The Ordnance Survey have been producing maps since the early 1800s when the first in a long sequence at 1″ to a mile was produced in preparation for a possible invasion by the French Revolutionary armies. Four sheets were published covering South East England. Over years these maps, through changes in production, design and conversion from imperial to metric have morphed into the 1:50,000 Landranger maps we buy now.

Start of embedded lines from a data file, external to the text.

(** ** Parts *)

(** The artifact of the parts of a key. *)
Definition ingest_batch_artifact (p : IngestBatchKeyParts) : artifact :=
  IngestBatch (ib_stream_id p) (ib_partition_id p) (ib_start_offset_inclusive p)
    (ib_end_offset_exclusive p).
Definition ingest_staging_artifact (p : IngestStagingKeyParts) : artifact :=
  IngestStaging (is_stream_id p) (is_partition_id p) (is_start_offset_inclusive p)
    (is_end_offset_exclusive p) (is_staging_id p).
Definition output_object_artifact (p : OutputObjectKeyParts) : artifact :=
  OutputObject (oo_stream_id p) (oo_partition_id p) (oo_checkpoint_version p)
    (oo_start_offset_inclusive p) (oo_end_offset_exclusive p) (oo_object_id p).
Definition ownership_epoch_record_artifact (p : OwnershipEpochRecordKeyParts) : artifact :=
  OwnershipEpochRecordObject (oe_stream_id p) (oe_partition_id p) (oe_owner_epoch p).
Definition standing_runtime_checkpoint_artifact (p : StandingRuntimeCheckpointKeyParts) : artifact :=
  StandingRuntimeCheckpoint (sc_tenant_id p) (sc_program_id p) (sc_view_id p)
    (sc_logical_epoch p) (sc_content_hash p).
Definition standing_runtime_state_payload_artifact (p : StandingRuntimeStatePayloadKeyParts) : artifact :=
  StandingRuntimeStatePayload (sp_tenant_id p) (sp_program_id p) (sp_view_id p)
    (sp_logical_epoch p) (sp_state_content_hash p).
Definition standing_runtime_output_manifest_artifact (p : StandingRuntimeOutputManifestKeyParts) : artifact :=
  StandingRuntimeOutputManifest (so_tenant_id p) (so_program_id p) (so_view_id p)
    (so_logical_epoch p) (so_output_content_hash p).
Definition standing_runtime_output_page_artifact (p : StandingRuntimeOutputPageKeyParts) : artifact :=
  StandingRuntimeOutputPage (sg_tenant_id p) (sg_program_id p) (sg_view_id p)
    (sg_logical_epoch p) (sg_page_index p) (sg_page_content_hash p).
Definition standing_runtime_output_delta_artifact (p : StandingRuntimeOutputDeltaKeyParts) : artifact :=
  StandingRuntimeOutputDelta (sd_tenant_id p) (sd_program_id p) (sd_view_id p)
    (sd_logical_epoch p) (sd_delta_content_hash p).

Section parts.
Context {Parts : Type} (layout : string -> result ObjectKeyError Parts) (artifact_of : Parts -> artifact).

(** What a reader of parts does for its kind of artifact. *)
Definition reads : Prop := forall v k parts,
  (key ← parse v; parts ← layout v; Ok (key, parts)) = Ok (k, parts) <->
  k = Key v /\ typed (artifact_of parts) /\ build (artifact_of parts) = Ok k.

Hypothesis artifact_readable : forall parts, readable (artifact_of parts).
Hypothesis layout_reads : forall parts, typed (artifact_of parts) -> admissible (artifact_of parts) ->
  split slash (key_text (artifact_of parts)) = "v1" :: segments (artifact_of parts) ->
  layout (key_text (artifact_of parts)) = Ok parts.
Hypothesis layout_inv : forall v parts, layout v = Ok parts ->
  typed (artifact_of parts) /\ admissible (artifact_of parts) /\
  split slash v = "v1" :: segments (artifact_of parts).

Lemma layout_round_trip : reads.
Proof using All.
  intros v k parts. split.
  - intros H. simplify_res. apply parse_split in H0 as (-> & _).
    match goal with H : layout _ = Ok _ |- _ => apply layout_inv in H as (? & ? & ->%split_key_text) end.
    by rewrite build_total.
  - intros (-> & Ht & [Ha [= ->]]%build_text). rewrite parse_readable, Ok_bind by done.
    rewrite layout_reads; [done..|by apply split_key].
Qed.
End parts.

(** Proves the premises of [layout_round_trip] for a reader and its artifact. *)
Ltac parts_round_trip layout artifact_of :=
  apply layout_round_trip;
  [ done
  | intros [] Ht Ha Hs; unfold layout, artifact_of in *; cbn in Ht, Ha; destruct_and?;
    change "/"%char with slash; rewrite Hs; cbn [segments];
    repeat match goal with H : sha256_hash _ |- _ => destruct H as (? & H & ?); rewrite H in * end;
    rewrite ?sha256_part_app; literals; unfold_parts; key_run; done
  | intros v parts H; unfold layout in H; change "/"%char with slash in H;
    destruct (split slash v) eqn:Hs; [done|];
    repeat match type of H with
    | match ?l with [] => _ | _ :: _ => _ end = _ => is_var l; destruct l; try discriminate H
    end;
    repeat match type of H with
    | context [String.eqb ?a ?b] => destruct (String.eqb a b) eqn:?; [|discriminate H]
    end; rewrite ?String.eqb_eq in *; subst; cbn [negb andb] in H;
    unfold_parts; key_inv; unfold artifact_of; cbn;
    split_and!; unfold sha256_hash; eauto ].

Lemma parse_ingest_batch_reads : reads parse_ingest_batch_layout ingest_batch_artifact.
Proof. parts_round_trip parse_ingest_batch_layout ingest_batch_artifact. Qed.
Lemma parse_ingest_staging_reads : reads parse_ingest_staging_layout ingest_staging_artifact.
Proof. parts_round_trip parse_ingest_staging_layout ingest_staging_artifact. Qed.
Lemma parse_output_object_reads : reads parse_output_object_layout output_object_artifact.
Proof. parts_round_trip parse_output_object_layout output_object_artifact. Qed.
Lemma parse_ownership_epoch_record_reads : reads parse_ownership_epoch_record_layout ownership_epoch_record_artifact.
Proof. parts_round_trip parse_ownership_epoch_record_layout ownership_epoch_record_artifact. Qed.
Lemma parse_standing_runtime_checkpoint_reads : reads parse_standing_runtime_checkpoint_layout standing_runtime_checkpoint_artifact.
Proof. parts_round_trip parse_standing_runtime_checkpoint_layout standing_runtime_checkpoint_artifact. Qed.
Lemma parse_standing_runtime_state_payload_reads : reads parse_standing_runtime_state_payload_layout standing_runtime_state_payload_artifact.
Proof. parts_round_trip parse_standing_runtime_state_payload_layout standing_runtime_state_payload_artifact. Qed.
Lemma parse_standing_runtime_output_manifest_reads : reads parse_standing_runtime_output_manifest_layout standing_runtime_output_manifest_artifact.
Proof. parts_round_trip parse_standing_runtime_output_manifest_layout standing_runtime_output_manifest_artifact. Qed.
Lemma parse_standing_runtime_output_page_reads : reads parse_standing_runtime_output_page_layout standing_runtime_output_page_artifact.
Proof. parts_round_trip parse_standing_runtime_output_page_layout standing_runtime_output_page_artifact. Qed.
Lemma parse_standing_runtime_output_delta_reads : reads parse_standing_runtime_output_delta_layout standing_runtime_output_delta_artifact.
Proof. parts_round_trip parse_standing_runtime_output_delta_layout standing_runtime_output_delta_artifact. Qed.

(** Every reader of parts returns the parts the key was built from: it accepts
    exactly the keys of its constructor, and building from the parts it returns
    gives the key back. *)
Theorem key_parts_round_trip :
  (forall v k p, parse_ingest_batch v = Ok (k, p) <->
     k = Key v /\ typed (ingest_batch_artifact p) /\ build (ingest_batch_artifact p) = Ok k) /\
  (forall v k p, parse_ingest_staging v = Ok (k, p) <->
     k = Key v /\ typed (ingest_staging_artifact p) /\ build (ingest_staging_artifact p) = Ok k) /\
  (forall v k p, parse_output_object v = Ok (k, p) <->
     k = Key v /\ typed (output_object_artifact p) /\ build (output_object_artifact p) = Ok k) /\
  (forall v k p, parse_ownership_epoch_record v = Ok (k, p) <->
     k = Key v /\ typed (ownership_epoch_record_artifact p) /\ build (ownership_epoch_record_artifact p) = Ok k) /\
  (forall v k p, parse_standing_runtime_checkpoint v = Ok (k, p) <->
     k = Key v /\ typed (standing_runtime_checkpoint_artifact p) /\ build (standing_runtime_checkpoint_artifact p) = Ok k) /\
  (forall v k p, parse_standing_runtime_state_payload v = Ok (k, p) <->
     k = Key v /\ typed (standing_runtime_state_payload_artifact p) /\ build (standing_runtime_state_payload_artifact p) = Ok k) /\
  (forall v k p, parse_standing_runtime_output_manifest v = Ok (k, p) <->
     k = Key v /\ typed (standing_runtime_output_manifest_artifact p) /\ build (standing_runtime_output_manifest_artifact p) = Ok k) /\
  (forall v k p, parse_standing_runtime_output_page v = Ok (k, p) <->
     k = Key v /\ typed (standing_runtime_output_page_artifact p) /\ build (standing_runtime_output_page_artifact p) = Ok k) /\
  (forall v k p, parse_standing_runtime_output_delta v = Ok (k, p) <->
     k = Key v /\ typed (standing_runtime_output_delta_artifact p) /\ build (standing_runtime_output_delta_artifact p) = Ok k).
Proof.
  split_and!; [exact parse_ingest_batch_reads|exact parse_ingest_staging_reads|exact parse_output_object_reads
    |exact parse_ownership_epoch_record_reads|exact parse_standing_runtime_checkpoint_reads
    |exact parse_standing_runtime_state_payload_reads|exact parse_standing_runtime_output_manifest_reads
    |exact parse_standing_runtime_output_page_reads|exact parse_standing_runtime_output_delta_reads].
Qed.

Lemma manifest_keys_cmp v w : is_u64 v = true -> is_u64 w = true ->
  string_cmp (as_str (checkpoint_manifest v)) (as_str (checkpoint_manifest w)) = Z.compare v w.
Proof.
  intros Hv Hw. unfold checkpoint_manifest; cbn [as_str].
  rewrite string_cmp_app_l, string_cmp_app_r.
  - apply zero_padded_cmp; [unfold CHECKPOINT_WIDTH; lia|by apply u64_padded..].
  - rewrite (zero_padded_length CHECKPOINT_WIDTH v), (zero_padded_length CHECKPOINT_WIDTH w);
      [done|unfold CHECKPOINT_WIDTH; lia|by apply u64_padded|unfold CHECKPOINT_WIDTH; lia|by apply u64_padded].
Qed.

(** The byte order of checkpoint manifest keys is the order of their versions,
    so a listing in key order is in version order. *)
Theorem manifest_keys_ordered v w : is_u64 v = true -> is_u64 w = true ->
  cmp (as_str (checkpoint_manifest v)) (as_str (checkpoint_manifest w)) = Z.compare v w.
Proof. apply manifest_keys_cmp. Qed.

(** * Witnesses *)

Definition sample_output : artifact := OutputObject "orders" 3 7 0 10 "part-0".
Definition sample_output_key : ObjectKey :=
  Key "v1/outputs/orders/p=0000000003/chk=00000000000000000007/00000000000000000000-00000000000000000010/part-0.output".
Definition sample_hex : string := "0123456789abcdef0123456789abcdef0123456789abcdef0123456789abcdef".
Definition sample_chunk : OutputChunkKeyParts := OutputChunkKey ("sha256:" +:+ sample_hex).

Lemma keys_identify_witness :
  build sample_output = Ok sample_output_key /\ sample_output = OutputObject "orders" 3 7 0 10 "part-0".
Proof.
  split; [vm_compute; reflexivity|].
  apply (keys_identify _ _ sample_output_key); [done|done|vm_compute; reflexivity..].
Defined.

Lemma output_chunk_unreadable_witness :
  deserialize ("v1/output-chunks/sha256/" +:+ sample_hex +:+ ".chunk.arrow-ipc") = None.
Proof.
  apply (output_chunk_unreadable sample_chunk (Key ("v1/output-chunks/sha256/" +:+ sample_hex +:+ ".chunk.arrow-ipc"))).
  vm_compute; reflexivity.
Defined.

Lemma manifest_keys_ordered_witness :
  cmp (as_str (checkpoint_manifest 9)) (as_str (checkpoint_manifest 10)) = Lt.
Proof. rewrite (manifest_keys_ordered 9 10) by reflexivity. reflexivity. Defined.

Bottom right sheet of ‘General Survey of England and Wales…’ Ordnance Survey, 1801. Lawn c. 163

Lesser known than the maps we buy in shops are the detailed large scale mapping that have been produced since the middle of the Nineteenth Century and are now available digitally within the library (contact maps@bodleian.ox.ac.uk for more information). Maps at 1:2,500 scale (25″ to a  mile) cover almost all the country (moorland with no habitation wasn’t covered) at such detail that individual buildings and many trees can be shown and the amount of social as well as topographic information is comprehensive. Thousands of sheets were published, and there were in most cases at least 3 editions leading up to the end of the Second World War. This series of mapping included Wales, Scotland and Ireland as well as England. The first edition was available both coloured and un-coloured. As well as a marvellous resource for study the coloured sheets are also beautiful, as this extract of Winchester cathedral shows.

 

At the same time that the 1:2,500 series was surveyed and produced major urban towns and cities with a population above 4,000 were published at an even greater scale, 1:500. At 126″ to a mile extra space allows for not only much more detail but also the insides of the most important buildings to be shown, so Winchester Cathedral, shown above at a lesser scale within the precinct and the surrounding buildings suddenly opens up like this

Most of the town plans in the Bodleian, including Oxford, are in black and white. A few, such as Winchester here, were hand coloured. There are 27 sheets covering Winchester at this scale, and the amount of infrastructure, and hence the amount of hand-colouring on each, determines the cost. The cheapest were sold for 2 shillings a sheet while the most expensive went for 8 shillings. The Cathedral sheet sold for 7 shillings.

This image of Winchester Cathedral comes from the unusually titled ‘Map of the County of Southampton from and actual survey made in the years 1825 & 1826 by C & I. Greenwood’.